The filamented discharge can be by means of a Sinusoidal voltage can be excited. In terms of the goal the greatest possible density of functional groups on the polymer layer, however, it turned out to be proven to be a pulsed sinusoidal voltage to use. This will be explained below.

A pulsed sine voltage is characterized by a sequence of a period t ₁ during which a sine voltage is present and a period t ₂ during which no voltage is present. Coating experiments were carried out in which t ₁ = 1 ms was kept constant and the time period t _{2 was} varied from 1 ms, 2 ms, 4 ms, 10 ms, 20 ms to 50 ms. A filamented plasma is present during the period t ₁ , whereas there is no plasma during the dead time t ₂ . The transition between these periods can be expected to be abrupt. The reason for this is that the micro-discharges are extremely short-lived, which manifests itself physically in a discharge duration of a few nanoseconds.

However, it was found that the layer thickness also increased during t ₂ , ie the coating rate was greater than zero. This indicates that intact, undamaged and unexcited molecules react with the sufficiently stable radical centers on the surface in the sense of a classic radical polyaddition.

As the starting substance for the separation of the with the Plasma produced according to the invention polymer layer serve one or more, with function radical groups, radical polymerizations capable connection.

The organic compound supplied to the discharge must be polymerizable or polymerizable Have group. For coupling the connection to the radical centers formed on the surface is in especially a carbon double bond suitable, such as those found in vinyl, allyl,  Acrylic, or methacrylic compounds is present, as these according to previous understanding is split up and that concerned carbon atom with a covalent bond the radical.

The organic compound also has a chemical functional group containing at least one of the elements Contains O, N, S, P or a halogen.

Functional groups containing oxygen come into play special epoxy, ether, keto, aldehyde, carboxyl, and hydroxyl groups.

Suitable nitrogen-containing groups are, for example primary, secondary and tertiary amino, nitrile and Nitro groups.

Suitable sulfur-containing groups are, for example Thiol, mercapto, sulfonic, sulfone, sulfoxide or Thioether groups.

As an example of a functional phosphorus The group is the phosphate group and phosphoric acid called ester group.

A particularly interesting halogen-containing group is the trifluoromethyl group, since this is sufficient Concentration or density on the surface of this one can impart very low surface tension.
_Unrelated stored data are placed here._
(* ===== verification/Routes.v ===== *)
(** * The routes of the server: the three [Register] functions and
    [RegisterRoutes] of [config/di/container.go]

    A route is a method, a path whose segments are literals or parameters,
    and a handler.  Fiber tries the routes in the order they were registered
    and calls the first that matches: a literal matches itself, a parameter
    one segment that is not empty.  A request's path is the list of its
    segments (Fiber splits it; a slash at its end and the case of literals do
    not count). *)
From stdpp Require Import prelude gmap list strings.
From Stdlib Require Import Ascii.
From S2P Require Import Prelude GoStrings SessionTypes Config.
Local Open Scope string_scope.

Inductive method := GET | POST | PUT | DELETE.
#[export] Instance method_eq_dec : EqDecision method.
Proof. solve_decision. Defined.

(** The handlers, by the names of the functions. *)
Inductive handler :=
  | H_health | H_swagger | H_openapi
  | H_getRunReportByID | H_getRunPayloadsByID | H_searchLatestRuns
  | H_listSessions | H_createSession | H_clearSessions | H_getSession | H_deleteSession
  | H_setSessionVerification | H_setSessionErrorInjection
  | H_generateSearchPayload | H_startDiscovery | H_uploadCatalog | H_startPreorder
  | H_listRuns | H_getRun | H_getRunReport | H_getRunPayloads | H_stopRun | H_sessionReport
  | H_onSearch | H_onSelect | H_onInit | H_onConfirm.
#[export] Instance handler_eq_dec : EqDecision handler.
Proof. solve_decision. Defined.

Record route := mkRoute { rt_method : method; rt_path : string; rt_handler : handler }.
#[export] Instance route_eq_dec : EqDecision route.
Proof. solve_decision. Defined.

(** [app.Group]. *)
Definition Group (prefix : string) (rs : list route) : list route :=
  (λ r, mkRoute (rt_method r) (prefix ++ rt_path r) (rt_handler r)) <$> rs.

(** [Register] of [handlers/testing/routes.go]. *)
Definition testing_routes : list route :=
  [mkRoute GET "/runs/:run_id/report" H_getRunReportByID;
   mkRoute GET "/runs/:run_id/payloads" H_getRunPayloadsByID;
   mkRoute GET "/runs/search" H_searchLatestRuns] ++
  Group "/sessions"
  [mkRoute GET "/" H_listSessions;
   mkRoute POST "/" H_createSession;
   mkRoute DELETE "/" H_clearSessions;
   mkRoute GET "/:id" H_getSession;
   mkRoute DELETE "/:id" H_deleteSession;
   mkRoute PUT "/:id/verification" H_setSessionVerification;
   mkRoute PUT "/:id/error_injection" H_setSessionErrorInjection;
   mkRoute GET "/:id/discovery/payload" H_generateSearchPayload;
   mkRoute POST "/:id/discovery" H_startDiscovery;
   mkRoute PUT "/:id/catalog" H_uploadCatalog;
   mkRoute POST "/:id/preorder" H_startPreorder;
   mkRoute GET "/:id/runs" H_listRuns;
   mkRoute GET "/:id/runs/:run_id" H_getRun;
   mkRoute GET "/:id/runs/:run_id/report" H_getRunReport;
   mkRoute GET "/:id/runs/:run_id/payloads" H_getRunPayloads;
   mkRoute POST "/:id/runs/:run_id/stop" H_stopRun;
   mkRoute GET "/:id/report" H_sessionReport].

(** [Register] of [handlers/callbacks/routes.go]. *)
Definition callback_routes : list route :=
  [mkRoute POST "/on_search" H_onSearch; mkRoute POST "/on_select" H_onSelect;
   mkRoute POST "/on_init" H_onInit; mkRoute POST "/on_confirm" H_onConfirm].

(** [Register] of [handlers/docs/routes.go]. *)
Definition docs_routes : list route :=
  [mkRoute GET "/swagger" H_swagger; mkRoute GET "/swagger/openapi.yaml" H_openapi].

(** [RegisterRoutes], in its order. *)
Definition RegisterRoutes (cfg : Config) : list route :=
  [mkRoute GET "/health" H_health] ++
  (if SwaggerEnable cfg then docs_routes else []) ++ testing_routes ++ callback_routes.

(** ** Matching *)

Inductive segment := Literal (s : string) | Param (name : string).

Definition segment_of (s : string) : segment :=
  if has_prefix ":" s then Param (trim_prefix ":" s) else Literal s.

(** The segments of a registered path. *)
Definition segments (path : string) : list segment :=
  segment_of <$> filter (λ s, s ≠ "") (split "/"%char path).

Fixpoint match_path (pat : list segment) (path : list string) : option (list (string * string)) :=
  match pat, path with
  | [], [] => Some []
  | Literal l :: pat, s :: path => if l =? s then match_path pat path else None
  | Param n :: pat, s :: path => if s =? "" then None else ps ← match_path pat path; Some ((n, s) :: ps)
  | _, _ => None
  end.

Definition match_route (m : method) (path : list string) (r : route)
  : option (handler * list (string * string)) :=
  if decide (rt_method r = m) then ps ← match_path (segments (rt_path r)) path; Some (rt_handler r, ps)
  else None.

(** The first route that matches; without one the answer is 404. *)
Definition dispatch (rs : list route) (m : method) (path : list string)
  : option (handler * list (string * string)) := head (omap (match_route m path) rs).

(** ** Lemmas *)

(** Two patterns no path matches both of. *)
Fixpoint disjoint (p q : list segment) : bool :=
  match p, q with
  | [], [] => false
  | Literal a :: p, Literal b :: q => negb (a =? b) || disjoint p q
  | Literal _ :: p, Param _ :: q | Param _ :: p, _ :: q => disjoint p q
  | _, _ => true
  end.

Lemma disjoint_match p : ∀ q path x y,
  disjoint p q = true → match_path p path = Some x → match_path q path = Some y → False.
Proof.
  induction p as [|[a|a] p IH]; intros [|[b|b] q] [|s path] x y; cbn [disjoint match_path]; try done.
  - intros [Hab|Hd]%orb_true_iff; [|by repeat case_match; eauto].
    apply negb_true_iff, String.eqb_neq in Hab.
    destruct (String.eqb_spec a s), (String.eqb_spec b s); congruence.
  - intros Hd. destruct (a =? s); [|done]. destruct (s =? ""); [done|]. intros Hx.
    destruct (match_path q path) eqn:Hq; [|done]. intros _. by eapply IH.
  - intros Hd. destruct (s =? ""); [done|]. destruct (match_path p path) eqn:Hp; [|done]. intros _.
    destruct (b =? s); [|done]. intros Hy. by eapply IH.
  - intros Hd. destruct (s =? ""); [done|]. destruct (match_path p path) eqn:Hp; [|done]. intros _.
    destruct (match_path q path) eqn:Hq; [|done]. intros _. by eapply IH.
Qed.

Definition apart (r r' : route) : bool :=
  bool_decide (r = r') || negb (bool_decide (rt_method r = rt_method r'))
  || disjoint (segments (rt_path r)) (segments (rt_path r')).
Definition unambiguous (rs : list route) : Prop := ∀ r r', r ∈ rs → r' ∈ rs → apart r r' = true.

Lemma apart_match r r' m path x y :
  apart r r' = true → match_route m path r = Some x → match_route m path r' = Some y → r = r'.
Proof.
  unfold apart, match_route. intros [[E|E]%orb_true_iff|E]%orb_true_iff.
  - by apply bool_decide_eq_true in E.
  - apply negb_true_iff, bool_decide_eq_false in E. repeat case_decide; congruence.
  - repeat case_decide; try done.
    destruct (match_path (segments (rt_path r)) path) eqn:E1; [|done].
    destruct (match_path (segments (rt_path r')) path) eqn:E2; [|done].
    by destruct (disjoint_match _ _ _ _ _ E E1 E2).
Qed.

Lemma dispatch_Some rs m path x :
  unambiguous rs → dispatch rs m path = Some x ↔ ∃ r, r ∈ rs ∧ match_route m path r = Some x.
Proof.
  unfold dispatch. intros Hu. split.
  - intros Hh%head_Some_elem_of. by apply list_elem_of_omap in Hh.
  - intros (r & Hr & Hx). assert (x ∈ omap (match_route m path) rs) as Hin
      by (apply list_elem_of_omap; by exists r).
    destruct (omap (match_route m path) rs) as [|y l] eqn:E; [by apply elem_of_nil in Hin|]. cbn. f_equal.
    assert (y ∈ omap (match_route m path) rs) as (r' & Hr' & Hy)%list_elem_of_omap by (rewrite E; by left).
    assert (r' = r) as -> by (eapply apart_match; [by apply Hu|exact Hy|exact Hx]). congruence.
Qed.

Lemma unambiguous_all cfg : unambiguous (RegisterRoutes cfg).
Proof.
  assert (forallb (λ r, forallb (apart r) (RegisterRoutes cfg)) (RegisterRoutes cfg) = true) as H
    by (unfold RegisterRoutes; destruct (SwaggerEnable cfg); vm_compute; reflexivity).
  rewrite forallb_forall in H. intros r r' Hr%list_elem_of_In Hr'%list_elem_of_In.
  specialize (H r Hr). rewrite forallb_forall in H. by apply H.
Qed.

(** A path for a pattern, with values for its parameters. *)
Fixpoint fill (pat : list segment) (vs : list string) : list string :=
  match pat, vs with
  | Literal l :: pat, _ => l :: fill pat vs
  | Param _ :: pat, v :: vs => v :: fill pat vs
  | Param _ :: pat, [] => fill pat []
  | [], _ => []
  end.
Fixpoint params (pat : list segment) : list string :=
  match pat with [] => [] | Literal _ :: pat => params pat | Param n :: pat => n :: params pat end.

Lemma match_fill pat : ∀ vs,
  length vs = length (params pat) → Forall (λ v, v ≠ "") vs →
  match_path pat (fill pat vs) = Some (zip (params pat) vs).
Proof.
  induction pat as [|[l|n] pat IH]; intros vs Hl Hv; cbn [params fill match_path] in *.
  - by destruct vs.
  - rewrite String.eqb_refl. by apply IH.
  - destruct vs as [|v vs]; [done|]. apply Forall_cons in Hv as [Hv Hvs]. cbn [fill match_path].
    rewrite (proj2 (String.eqb_neq _ _)) by done. by rewrite IH by (simpl in Hl; lia || done).
Qed.

(** Routing does not depend on the order in which the routes are
    registered: no two of them match the same request.  Every handler is
    reached, with the segments of the path as its parameters, whatever these
    are (an id that reads "runs" or "report" included); and a request is
    answered by a handler only if its path is one of that handler's. *)
Theorem routing_exact cfg :
  (∀ rs m path, rs ≡ₚ RegisterRoutes cfg → dispatch rs m path = dispatch (RegisterRoutes cfg) m path) ∧
  (∀ r vs, r ∈ RegisterRoutes cfg → length vs = length (params (segments (rt_path r))) →
     Forall (λ v, v ≠ "") vs →
     dispatch (RegisterRoutes cfg) (rt_method r) (fill (segments (rt_path r)) vs)
       = Some (rt_handler r, zip (params (segments (rt_path r))) vs)) ∧
  (∀ m path h ps, dispatch (RegisterRoutes cfg) m path = Some (h, ps) →
     ∃ r, r ∈ RegisterRoutes cfg ∧ rt_method r = m ∧ rt_handler r = h ∧
       match_path (segments (rt_path r)) path = Some ps).
Proof.
  pose proof (unambiguous_all cfg) as Hu. split_and!.
  - intros rs m path Hp. assert (unambiguous rs) as Hu'
      by (intros r r'; rewrite !(elem_of_Permutation_proper _ _ _ Hp); apply Hu).
    apply option_eq. intros x. rewrite !dispatch_Some by done. by setoid_rewrite Hp.
  - intros r vs Hr Hl Hv. apply dispatch_Some; [done|]. exists r. split; [done|].
    unfold match_route. rewrite decide_True by done. by rewrite match_fill.
  - intros m path h ps (r & Hr & Hm)%dispatch_Some; [|done]. exists r. unfold match_route in Hm.
    case_decide; [|done]. destruct (match_path _ path) eqn:E; [|done]. by injection Hm as <- <-.
Qed.

(** ** Witness: a session whose id is "runs" *)
Lemma routing_exact_witness :
  dispatch (RegisterRoutes (Load (λ _, ""))) GET ["sessions"; "runs"; "runs"; "search"; "report"]
    = Some (H_getRunReport, [("id", "runs"); ("run_id", "search")]) ∧
  dispatch (rev (RegisterRoutes (Load (λ _, "")))) GET ["runs"; "search"] = Some (H_searchLatestRuns, []).
Proof.
  destruct (routing_exact (Load (λ _, ""))) as (Horder & Hfill & _). split.
  - apply (Hfill (mkRoute GET "/sessions/:id/runs/:run_id/report" H_getRunReport) ["runs"; "search"]).
    + vm_compute. repeat (left || right).
    + reflexivity.
    + by repeat constructor.
  - etransitivity; [apply Horder; symmetry; apply Permutation_rev|vm_compute; reflexivity].
Defined.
The functional groups mentioned are under Plasma conditions sometimes very fragile and it should According to the above explanations, it can be expected that  they cannot survive the discharge undamaged. However, it has been shown that these are functional Groups largely despite the filamented discharge can be built into the layer undamaged.

The epoxy group is suitable for layer deposition especially because they are slightly covalent Can form bonds to the subsequent layer. Below is coated according to the invention Brought the substrate into contact with an adhesive partner, for Example of a paint job, so are the Epoxy groups especially if it is one Adhesive partner is based on epoxy. So is liable to Example, an epoxy-based varnish is particularly adhesive with such a coated substrate built-in epoxy groups.

The choice of a polymerizable organic compound with at least one polar hydroxyl or Carboxyl group is particularly suitable when the Surface of the coated substrate is hydrophilic to be executed.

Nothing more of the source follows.